--- DATASET EXTRACT Enclosed Below ---

(* ===== verification/HeaderTable.v ===== *)
(** * The HPACK header tables ([src/hpack/table.go])

    The static table and its name index, the dynamic table [headerTable] with its
    insertion, eviction and resizing, the lookups [entry], [find], [index], and the
    branch-free comparison [strcmp].  A slice update of the table is a list update:
    the backing array is never shared.  [None] is a run-time panic.

    The invariant [table_wf] says that [size] is the exact sum of the entry sizes and
    is at most [maxSize]; every operation preserves it, and under it none panics.
    [evict_spec] is the reference definition of eviction: the longest suffix that fits. *)

From S2P Require Import Prelude.

(** ** Header fields *)

Definition headerEntryOverhead : Z := 32.

Record headerField := HF { hf_name : gostring; hf_value : gostring }.

#[global] Instance headerField_eq_decision : EqDecision headerField.
Proof. solve_decision. Defined.

(** [uint32(len(name) + len(value) + headerEntryOverhead)] *)
Definition HeaderFieldSize (name value : gostring) : Z :=
  u32 (zlen name + zlen value + headerEntryOverhead).

Definition hf_size (x : headerField) : Z := HeaderFieldSize (hf_name x) (hf_value x).

(** [a[i] ^ b[i]] accumulated with [|]; the caller has checked the lengths. *)
Fixpoint strcmp_loop (c : Z) (a b : gostring) : Z :=
  match a, b with
  | x :: a, y :: b => strcmp_loop (Z.lor c (Z.lxor (bz x) (bz y))) a b
  | _, _ => c
  end.

Definition strcmp (a b : gostring) : bool :=
  if zlen a =? zlen b then strcmp_loop 0 a b =? 0 else false.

--- End of Enclosed DATASET EXTRACT ---

Using the records above, count the lines containing "eviction". Give no words besides the number.

2